- Opening Delimiter -
(** ** Velocity ramps *)

Definition ramp_velocity (current target acceleration deceleration dt_s : F) : F :=
  let delta := target - current in
  if abs_double delta <=? CIA402_VELOCITY_EPSILON then target else
  let limit := (if (target =? zero) || (abs_double target <? abs_double current)
                then deceleration else acceleration) * dt_s in
  if limit <=? zero then target
  else if abs_double delta <=? limit then target
  else current + (if zero <? delta then limit else - limit).

Definition profile_ramp_time_s (p : prof) : F :=
  let t := normalize_profile_type (profile_type p) in
  if (t =? CIA402_PROFILE_LMS)%Z then n_frac 35 100
  else if (t =? CIA402_PROFILE_SCURVE)%Z then n_frac 25 100
  else if (t =? CIA402_PROFILE_JERK_RATIO)%Z then
    n_frac 3 100 + normalize_jerk_ratio (jerk_ratio p) * n_frac 30 100
  else zero.

(** The new [acceleration_state], which is also the result of the function. *)
Definition slew_acceleration (p : prof) (target_acceleration dt_s : F) : F :=
  let ramp_time := profile_ramp_time_s p in
  if ramp_time <=? zero then target_acceleration else
  let max_acceleration := max_double (acceleration p) (deceleration p) in
  if max_acceleration <=? zero then target_acceleration else
  let jerk_limit := max_acceleration / ramp_time in
  let max_delta := jerk_limit * dt_s in
  let delta := target_acceleration - acceleration_state p in
  if abs_double delta <=? max_delta then target_acceleration
  else acceleration_state p + (if zero <? delta then max_delta else - max_delta).

(** The next velocity, and the profile with its new [acceleration_state]. *)
Definition ramp_velocity_by_profile (p : prof) (target dt_s : F) : F * prof :=
  if profile_ramp_time_s p <=? zero then
    (ramp_velocity (velocity p) target (acceleration p) (deceleration p) dt_s, p)
  else
    let delta := target - velocity p in
    if abs_double delta <=? CIA402_VELOCITY_EPSILON
    then (target, p <| acceleration_state := zero |>)
    else
      let limit_acceleration :=
        if (target =? zero) || (abs_double target <? abs_double (velocity p))
        then deceleration p else acceleration p in
      let target_acceleration :=
        if zero <? delta then limit_acceleration else - limit_acceleration in
      let a := slew_acceleration p target_acceleration dt_s in
      let next_velocity := velocity p + a * dt_s in
      if ((zero <? delta) && (target <? next_velocity))
         || ((delta <? zero) && (next_velocity <? target))
      then (target, p <| acceleration_state := zero |>)
      else (next_velocity, p <| acceleration_state := a |>).

(** ** The seven-segment plan *)

Definition scurve_phase_from_peak_velocity (peak_velocity acceleration jerk : F)
    : ScurvePhase F :=
  if (peak_velocity <=? zero) || (acceleration <=? zero) || (jerk <=? zero)
  then Phase zero zero zero
  else
    let full_tj := acceleration / jerk in
    if acceleration * full_tj <=? peak_velocity then
      let tj := full_tj in
      let ta := peak_velocity / acceleration - full_tj in
      Phase tj ta (acceleration * tj * tj + n_frac 3 2 * acceleration * tj * ta
                   + half * acceleration * ta * ta)
    else
      let tj := n_sqrt (peak_velocity / jerk) in
      Phase tj zero (peak_velocity * tj).

Definition scurve_distance_for_peak_velocity
    (peak_velocity acceleration deceleration accel_jerk decel_jerk : F) : F :=
  distance (scurve_phase_from_peak_velocity peak_velocity acceleration accel_jerk)
  + distance (scurve_phase_from_peak_velocity peak_velocity deceleration decel_jerk).

Definition scurve_store_segment (p : prof) (segment : nat)
    (start_s position velocity acceleration jerk duration : F) : prof :=
  p <| planner_segment_start_s ::= <[segment := start_s]> |>
    <| planner_segment_position ::= <[segment := position]> |>
    <| planner_segment_velocity ::= <[segment := velocity]> |>
    <| planner_segment_acceleration ::= <[segment := acceleration]> |>
    <| planner_segment_jerk ::= <[segment := jerk]> |>
    <| planner_segment_time ::= <[segment := duration]> |>.

Definition scurve_advance_segment (pva : F * F * F) (jerk duration : F) : F * F * F :=
  let '(position, velocity, acceleration) := pva in
  let dt2 := duration * duration in
  let dt3 := dt2 * duration in
  (position + (velocity * duration + half * acceleration * dt2 + (jerk * dt3) / n_of_Z 6),
   velocity + (acceleration * duration + half * jerk * dt2),
   acceleration + jerk * duration).
(* ===== verification/Motion.v ===== *)
(** * The trapezoidal step, and position profiles that arrive

    The step of a position profile, of every kind: a stored plan runs out, a failed plan
    falls back on the trapezoidal step, and both end at the target. *)

From Stdlib Require Import Reals Lra Psatz.
From S2P Require Import Prelude Cia402 Num Profile PlanBuild PlanTheorems.
Open Scope R_scope.

(** * The trapezoidal step over the real numbers

    One cycle of the trapezoidal generator in coordinates along the way: the distance
    left and the speed towards the target. *)

Abbreviation profile := (Cia402MotionProfile R).

(** Direction to the target and speed along it. *)
Definition dir (p : profile) : R := if Rleb 0 (target_position p - position p) then 1 else -1.
Definition along (p : profile) : R := velocity p * dir p.

Lemma dir_way p : target_position p - position p = dir p * way p.
Proof.
  unfold dir, way. destruct (Rleb_spec 0 (target_position p - position p)).
  - rewrite Rabs_right; lra.
  - rewrite Rabs_left; lra.
Qed.

Lemma dir_unit p : dir p = 1 \/ dir p = -1.
Proof. unfold dir. destruct (Rleb _ _); lra. Qed.

Lemma dir_square p : dir p * dir p = 1.
Proof. destruct (dir_unit p) as [-> | ->]; lra. Qed.

Lemma way_nonneg p : 0 <= way p.
Proof. apply Rabs_pos. Qed.

Lemma along_abs p : Rabs (along p) = Rabs (velocity p).
Proof.
  unfold along. rewrite Rabs_mult. destruct (dir_unit p) as [-> | ->].
  - rewrite Rabs_R1. lra.
  - rewrite (Rabs_left (-1)) by lra. lra.
Qed.

(** The end of a motion. *)
Definition arrived (p p' : profile) : Prop :=
  done_ p' = true /\ position p' = target_position p /\ velocity p' = 0
  /\ target_position p' = target_position p.

(** A step that does not arrive moves by its new speed. *)
Record moved (p p' : profile) (v : R) (dt : R) : Prop := Moved {
  mv_way : way p' = way p - v * dt;
  mv_left : 0 < way p';
  mv_along : along p' = v;
  mv_dir : dir p' = dir p;
  mv_done : done_ p' = false;
  mv_target : target_position p' = target_position p;
  mv_limits : max_velocity p' = max_velocity p /\ acceleration p' = acceleration p
              /\ deceleration p' = deceleration p;
  mv_rest : ~ (way p <= 1 / 2 /\ Rabs (along p) <= 1 / 2);
}.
- Closing Delimiter -
Work item:
Starting at the line above that holds "p <| planner_segment_start_s" and ending at the line that holds "(** * The trapezoidal step over", transcribe each line exactly and include no other lines.

Solution to the exercise:
  p <| planner_segment_start_s ::= <[segment := start_s]> |>
    <| planner_segment_position ::= <[segment := position]> |>
    <| planner_segment_velocity ::= <[segment := velocity]> |>
    <| planner_segment_acceleration ::= <[segment := acceleration]> |>
    <| planner_segment_jerk ::= <[segment := jerk]> |>
    <| planner_segment_time ::= <[segment := duration]> |>.

Definition scurve_advance_segment (pva : F * F * F) (jerk duration : F) : F * F * F :=
  let '(position, velocity, acceleration) := pva in
  let dt2 := duration * duration in
  let dt3 := dt2 * duration in
  (position + (velocity * duration + half * acceleration * dt2 + (jerk * dt3) / n_of_Z 6),
   velocity + (acceleration * duration + half * jerk * dt2),
   acceleration + jerk * duration).
(* ===== verification/Motion.v ===== *)
(** * The trapezoidal step, and position profiles that arrive

    The step of a position profile, of every kind: a stored plan runs out, a failed plan
    falls back on the trapezoidal step, and both end at the target. *)

From Stdlib Require Import Reals Lra Psatz.
From S2P Require Import Prelude Cia402 Num Profile PlanBuild PlanTheorems.
Open Scope R_scope.

(** * The trapezoidal step over the real numbers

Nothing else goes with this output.